From the entries below, reproduce exactly the line containing "(** The datagram", the line containing "unfold client_query. fold", and every line in between, with nothing added.
Supplied entries START
Lemma answer_empty_wp buf q : 12 <= q -> q + 4 <= blen buf -> wp (answer_empty buf q) (fun _ => True).
Proof.
  intros Hq Hl. unfold answer_empty. repeat wp_step. done.
Qed.

Lemma answer_synthetic_wp buf n ip : 12 <= n -> n + 16 <= blen buf -> wp (answer_synthetic buf n ip) (fun r => blen r = n + 16).
Proof.
  intros Hq Hl. unfold answer_synthetic. do 4 wp_step. apply wp_bind, wp_st_bytes; [lia|cbn [length]; lia|].
  intros ? ? ?. repeat wp_step. lia.
Qed.

Lemma answer_synthetic_overrun buf n ip : 0 <= n -> blen buf < n + 16 -> answer_synthetic buf n ip = None.
Proof.
  intros Hn Hl. unfold answer_synthetic. destruct (st16 buf 2 _) as [b1|] eqn:E1; [|done]. cbn [mbind option_bind].
  destruct (st16 b1 6 _) as [b2|] eqn:E2; [|done]. cbn [mbind option_bind].
  destruct (st_bytes b2 n _) as [b3|] eqn:E3; [|done]. cbn [mbind option_bind].
  apply st16_length in E1, E2. apply st_bytes_length in E3.
  unfold st32, st16. destruct (st8 b3 (n + 12) ip) as [b4|] eqn:E4; [|done]. cbn [mbind option_bind].
  destruct (st8 b4 (n + 12 + 1) _) as [b5|] eqn:E5; [|done]. cbn [mbind option_bind].
  destruct (st8 b5 (n + 12 + 2) _) as [b6|] eqn:E6; [|done]. cbn [mbind option_bind].
  destruct (st8 b6 (n + 12 + 2 + 1) _) as [b7|] eqn:E7; [|done].
  apply st8_length in E4, E5, E6. apply st8_inv in E7 as [E7 _]. lia.
Qed.

Lemma resolve_total now client q ctx :
  dns_ok ctx -> bytes_ok q -> 12 <= blen q ->
  exists ctx' out stop, resolve now client q ctx = Some (ctx', out, stop) /\ dns_ok ctx'.
Proof.
  intros [Hs Hc] Hb Hl. unfold resolve. destruct (ld16_Some q 0) as [id ->]; [lia..|]. cbn [mbind option_bind].
  unfold cache_lookup. destruct (_ =? 0); [by eexists _, _, _|].
  destruct (dx_cache ctx !! _) as [e|] eqn:Ee; cbn [mbind option_bind]; [|by eexists _, _, _].
  destruct (_ && _ && _); [|by eexists _, _, _]. apply Hc in Ee as [_ Ee].
  destruct (st16_Some (ce_data e) 0 id) as [r ->]; [lia..|]. by eexists _, _, _.
Qed.

Lemma allocate_range ctx :
  dns_ok ctx -> let '(ctx', ip) := allocate_synthetic_ip ctx in
  dns_ok ctx' /\ SYNTH_START_IP_HOST <= ntohl ip <= SYNTH_END_IP_HOST.
Proof.
  intros [Hs Hc]. unfold allocate_synthetic_ip, SYNTH_START_IP_HOST, SYNTH_END_IP_HOST in *.
  rewrite bswap32_invol by cint. split; [|done]. split; [|done]. cbn.
  rewrite u32_small by cint. destruct (Z.ltb_spec 3323199486 (dx_current_synth_ip_host ctx + 1));
    unfold SYNTH_START_IP_HOST, SYNTH_END_IP_HOST; lia.
Qed.

(** The datagram in the buffer of the worker. *)
Definition in_buffer (dgram stale : list Z) : list Z :=
  take 2048 dgram ++ drop (length (take 2048 dgram)) stale.

Lemma in_buffer_ok dgram stale :
  bytes_ok dgram -> bytes_ok stale -> length stale = 2048%nat ->
  bytes_ok (in_buffer dgram stale) /\ blen (in_buffer dgram stale) = 2048.
Proof.
  intros Hd Hs Hl. unfold in_buffer. split.
  - apply Forall_app. split; [by apply Forall_take|by apply Forall_drop].
  - rewrite length_app, length_drop, length_take. lia.
Qed.

Lemma client_query_cases config now client dgram stale ctx :
  dns_ok ctx -> bytes_ok dgram -> bytes_ok stale -> length stale = 2048%nat ->
  let n := blen (take 2048 dgram) in
  let overrun := n46_enabled (c_nat46 config) = true /\ 2032 < n
                 /\ exists q, query_type (in_buffer dgram stale) n = Some (q, 1) in
  (overrun /\ client_query config now client dgram stale ctx = None)
  \/ (~ overrun /\ exists ctx' out stop, client_query config now client dgram stale ctx = Some (ctx', out, stop) /\ dns_ok ctx').
Proof.
  intros Hok Hd Hs Hl n overrun. destruct (in_buffer_ok dgram stale Hd Hs Hl) as [Hbb Hbl].
  unfold client_query. fold n. fold (in_buffer dgram stale).
  assert (Hn : n <= 2048) by (unfold n; rewrite length_take; lia).
  destruct (Z.ltb_spec n 12) as [Hlt | Hge].
  { right. split; [|by eexists _, _, _]. intros (_ & Hx & _). lia. }
  destruct (query_type_total (in_buffer dgram stale) n Hbb) as (q & t & Eq & Hq & Ht); [lia|]. rewrite Eq.
  cbn [mbind option_bind]. destruct (dns_smart_ipv6_bonding _ && (t =? 28)) eqn:E28.
  { right. apply andb_true_iff in E28 as [_ ->%Z.eqb_eq]. split; [intros (_ & _ & q' & Hx); congruence|].
    destruct (wp_elim _ _ (answer_empty_wp (in_buffer dgram stale) q Hq ltac:(specialize (Ht ltac:(done)); lia))) as (r & -> & _).
    cbn. eexists _, _, _. split; [done|]. destruct Hok. by split. }
  set (c1 := set_dx_stats (dt_query (dx_stats ctx)) ctx). assert (Hc1 : dns_ok c1) by (destruct Hok; by split).
  destruct (n46_enabled (c_nat46 config) && (t =? 1)) eqn:E1.
  - apply andb_true_iff in E1 as [Hen ->%Z.eqb_eq]. pose proof (allocate_range c1 Hc1) as Ha.
    destruct (allocate_synthetic_ip c1) as [c2 ip]. destruct Ha as [Hc2 _].
    destruct (Z_lt_le_dec 2032 n) as [Hov | Hno].
    + left. split; [split_and!; [done|done|by exists q]|]. by rewrite answer_synthetic_overrun by lia.
    + right. split; [intros (_ & Hx & _); lia|].
      destruct (wp_elim _ _ (answer_synthetic_wp (in_buffer dgram stale) n ip ltac:(lia) ltac:(lia))) as (r & -> & _).
      cbn. eexists _, _, _. split; [done|]. destruct Hc2. by split.
  - right. split.
    + intros (Hen & _ & q' & Hx). rewrite Eq in Hx. injection Hx as _ ->. by rewrite Hen in E1.
    + apply resolve_total; [done|by apply Forall_take|done].
Qed.

(** ** Pending queries and the cache *)

Record good_reply (resp : list Z) (id : Z) : Prop := {
  gr_bytes : bytes_ok resp;
  gr_len : 12 <= blen resp <= 512;
  gr_id : ld16 resp 0 = Some id;
  gr_flags : exists f, ld16 resp 2 = Some f /\ (ntohs f .& 15) = 0;
  gr_answers : exists a, ld16 resp 6 = Some a /\ 0 < ntohs a
}.

Lemma upstream_caches now resp id ctx q :
  good_reply resp id -> dx_pending_queries ctx !! ntohs id = Some q -> pq_qhash q <> 0 ->
  exists ctx', upstream_reply now resp ctx = Some (ctx', [(ToClient (pq_client_addr q), resp)])
    /\ dx_cache ctx' !! (pq_qhash q mod DNS_CACHE_SIZE)
       = Some (DnsCacheEntry (pq_qhash q) (now + DNS_CACHE_TTL_SEC) resp)
    /\ dx_pending_queries ctx' = delete (ntohs id) (dx_pending_queries ctx).
Proof.
  intros [Hb Hl Hid (f & Hf & Hf0) (a & Ha & Ha0)] Hq Hh. unfold upstream_reply.
  rewrite take_ge by lia. rewrite (proj2 (Z.ltb_ge _ _)) by lia. rewrite Hid. cbn [mbind option_bind].
  rewrite Hq, Hf. cbn [mbind option_bind]. rewrite Ha. cbn [mbind option_bind].
  rewrite Hf0, Z.eqb_refl, (proj2 (Z.ltb_lt _ _) Ha0), (proj2 (Z.leb_le _ _)), (proj2 (Z.eqb_neq _ _) Hh) by lia.
  cbn [andb negb]. eexists. split; [done|]. cbn [set_dx_cache dx_with dx_cache dx_pending_queries].
  split; [apply lookup_insert_eq|]. by destruct (bool_decide _).
Qed.

Lemma resolve_cached now client q id ctx h t resp r :
  ld16 q 0 = Some id -> dns_compute_question_hash q = h -> h <> 0 ->
  dx_cache ctx !! (h mod DNS_CACHE_SIZE) = Some (DnsCacheEntry h t resp) -> now < t -> blen resp <= 512 ->
  st16 resp 0 id = Some r ->
  exists ctx', resolve now client q ctx = Some (ctx', [(ToClient client, r)], true).
Proof.
  intros Hid Hh H0 Hc Ht Hl Hr. unfold resolve. rewrite Hid. cbn [mbind option_bind]. rewrite Hh.
  unfold cache_lookup. rewrite (proj2 (Z.eqb_neq _ _) H0), Hc. cbn [mbind option_bind ce_hash ce_expires_at ce_data].
  rewrite Z.eqb_refl, (proj2 (Z.ltb_lt _ _) Ht), (proj2 (Z.leb_le _ _) Hl). cbn [andb]. rewrite Hr. by eexists.
Qed.

Lemma resolve_forwarded now client q id ctx ctx' out :
  ld16 q 0 = Some id -> resolve now client q ctx = Some (ctx', out, false) ->
  dx_pending_queries ctx'
  = <[ntohs id := PendingDnsEntry client now (dns_compute_question_hash q)]> (dx_pending_queries ctx).
Proof.
  intros Hid. unfold resolve. rewrite Hid. cbn [mbind option_bind].
  destruct (cache_lookup _ _ _) as [resp|]; [|by intros [= <- _]].
  destruct (st16 resp 0 id); done.
Qed.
Supplied entries END
■ **Task result**
(** The datagram in the buffer of the worker. *)
Definition in_buffer (dgram stale : list Z) : list Z :=
  take 2048 dgram ++ drop (length (take 2048 dgram)) stale.

Lemma in_buffer_ok dgram stale :
  bytes_ok dgram -> bytes_ok stale -> length stale = 2048%nat ->
  bytes_ok (in_buffer dgram stale) /\ blen (in_buffer dgram stale) = 2048.
Proof.
  intros Hd Hs Hl. unfold in_buffer. split.
  - apply Forall_app. split; [by apply Forall_take|by apply Forall_drop].
  - rewrite length_app, length_drop, length_take. lia.
Qed.

Lemma client_query_cases config now client dgram stale ctx :
  dns_ok ctx -> bytes_ok dgram -> bytes_ok stale -> length stale = 2048%nat ->
  let n := blen (take 2048 dgram) in
  let overrun := n46_enabled (c_nat46 config) = true /\ 2032 < n
                 /\ exists q, query_type (in_buffer dgram stale) n = Some (q, 1) in
  (overrun /\ client_query config now client dgram stale ctx = None)
  \/ (~ overrun /\ exists ctx' out stop, client_query config now client dgram stale ctx = Some (ctx', out, stop) /\ dns_ok ctx').
Proof.
  intros Hok Hd Hs Hl n overrun. destruct (in_buffer_ok dgram stale Hd Hs Hl) as [Hbb Hbl].
  unfold client_query. fold n. fold (in_buffer dgram stale).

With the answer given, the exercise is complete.